Vladimir Vasilevich Morozan (Владимир Васильевич Морозан; born 16 February 1957) is a distinguished Russian historian, genealogist, and a Doctor of Historical Sciences. He currently holds the position of Professor at the Faculty of History in St. Petersburg State University.

==Biography==
Vladimir Vasilevich Morozan was born in Kishinev into the family of a police officer. The Morozanov family were small-scale owners in Bessarabia. After completing school, he initially attempted to enroll in the Faculty of Philosophy, but was unsuccessful. A few years later, in 1984, he entered the History Department of Leningrad State University, from which he graduated in 1990. His specialization was in Modern and Contemporary History, under the guidance of his scientific supervisor, Nina Petrovna Evdokimova. During his time at the university, he focused his studies on the history of Russian-German trade relations, with notable teachers such as B.V. Ananych and E.R. Olkhovsky.
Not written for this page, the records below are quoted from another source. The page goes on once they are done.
Lemma hasExpired_sorted now r : sorted (Addrs_of r) → hasExpiredAddrs r (Unix now) = false → live now (Addrs_of r) = Addrs_of r.
Proof.
  unfold hasExpiredAddrs. intros HS. inversion HS as [|e l HS' HF]; intros HX; [done|].
  apply bool_decide_eq_false in HX. apply live_all. constructor; [lia|].
  eapply Forall_impl; [exact HF|]. unfold by_expiry. cbn. lia.
Qed.

Section Clean.
Context {sort_Slice : list AddrEntry → list AddrEntry} {SL : SortLaw sort_Slice}.

Lemma sort_short l : (length l ≤ 1)%nat → sort_Slice l = l.
Proof.
  intros Hl. pose proof (sort_perm l) as HP. destruct l as [|e [|]]; cbn in Hl; [|by apply Permutation_singleton_r in HP|lia].
  by apply Permutation_nil_r in HP.
Qed.

(** The entries that [clean] works on. *)
Definition ordered (r : addrsRecord) : list AddrEntry := if dirty r then sort_Slice (Addrs_of r) else Addrs_of r.

Lemma sorted_ordered r : (dirty r = false → sorted (Addrs_of r)) → sorted (ordered r).
Proof. unfold ordered. destruct (dirty r); [intros _; apply sort_sorted|auto]. Qed.

Lemma clean_spec now r chgd r' :
  (dirty r = false → sorted (Addrs_of r)) → clean sort_Slice now r = (chgd, r') →
  Addrs_of r' = live now (ordered r) ∧ Id (pb r') = Id (pb r) ∧ dirty r' = dirty r ∧
  r_CertifiedRecord (pb r') = r_CertifiedRecord (pb r) ∧
  (chgd = false → r' = r ∧ dirty r = false) ∧ (dirty r = true → chgd = true).
Proof.
  intros HS. unfold clean. destruct (negb (dirty r) && negb (hasExpiredAddrs r (Unix now))) eqn:E1.
  { intros [= <- <-]. apply andb_true_iff in E1 as [Hd%negb_true_iff He%negb_true_iff].
    unfold ordered. rewrite Hd. rewrite hasExpired_sorted by auto. by split_and!. }
  case_bool_decide as Hz.
  { intros [= <- <-]. assert (Addrs_of r = []) as E by (destruct (Addrs_of r); [done|by unfold zlen in Hz]).
    unfold ordered. rewrite E, sort_short by (cbn; lia). by destruct (dirty r). }
  assert ((if dirty r && bool_decide (1 < zlen (Addrs_of r)) then with_Addrs (sort_Slice (Addrs_of r)) r else r)
    = (if dirty r && bool_decide (1 < zlen (Addrs_of r)) then with_Addrs (ordered r) r else r)) as ->.
  { unfold ordered. by destruct (dirty r). }
  set (r1 := if dirty r && bool_decide (1 < zlen (Addrs_of r)) then with_Addrs (ordered r) r else r).
  assert (Addrs_of r1 = ordered r) as Ea.
  { unfold r1, ordered. destruct (dirty r); [|done]. case_bool_decide as Hl; [done|]. cbn. rewrite sort_short; [done|]. unfold zlen in Hl. lia. }
  assert (Id (pb r1) = Id (pb r) ∧ dirty r1 = dirty r ∧ r_CertifiedRecord (pb r1) = r_CertifiedRecord (pb r)) as (EI & ED & EC)
    by (unfold r1; by case_match).
  assert (length (ordered r) = length (Addrs_of r)) as Elen.
  { unfold ordered. destruct (dirty r); [|done]. by rewrite (sort_perm (Addrs_of r)). }
  rewrite Ea. rewrite removeExpired_live by by apply sorted_ordered.
  intros [= <- <-]. split; [done|]. cbn [pb dirty with_Addrs Id r_CertifiedRecord]. split; [done|]. split; [done|]. split; [done|].
  rewrite ED. split; [|by intros ->].
  intros [Hd Hn]%orb_false_iff. apply bool_decide_eq_false in Hn. exfalso.
  rewrite Hd in E1. cbn in E1. apply negb_false_iff in E1. unfold hasExpiredAddrs in E1.
  assert (live now (Addrs_of r) = Addrs_of r) as El.
  { unfold ordered in Hn. rewrite Hd in Hn. apply live_length. unfold zlen in Hn. cbn in Hn. apply dec_stable in Hn. lia. }
  destruct (Addrs_of r) as [|e l] eqn:Er; [done|]. apply bool_decide_eq_true in E1.
  assert (e ∈ live now (e :: l)) as Hin by (rewrite El; by left). apply elem_of_live in Hin. lia.
Qed.
End Clean.
#[export] Hint Resolve sorted_live : core.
After graduating from the university, Morozan initially worked as a deputy head of the youth club association in the Nevsky district. He later took a teaching position at the Department of National History at St. Petersburg State University. He pursued his candidacy at the Department of Political History at Saint Petersburg State University(headed by K. K. Khudoley), and subsequently at the SPbU of the Russian Academy of Sciences (now St. Petersburg Institute of History).

In 1996, Morozan completed his PhD dissertation titled "State Savings Banks in Pre-revolutionary Russia" (Russian: Государственные сберегательные кассы в дореволюционной России) at the Saint Petersburg branch of the Institute of Russian History, Russian Academy of Sciences. In 2001, he completed his doctoral dissertation on the topic of "History of banking in Russia (second half of the 18th - first half of the 19th centuries) (Russian: История банковского дела в России (вторая половина XVIII — первая половина XIX вв.)), at the same university.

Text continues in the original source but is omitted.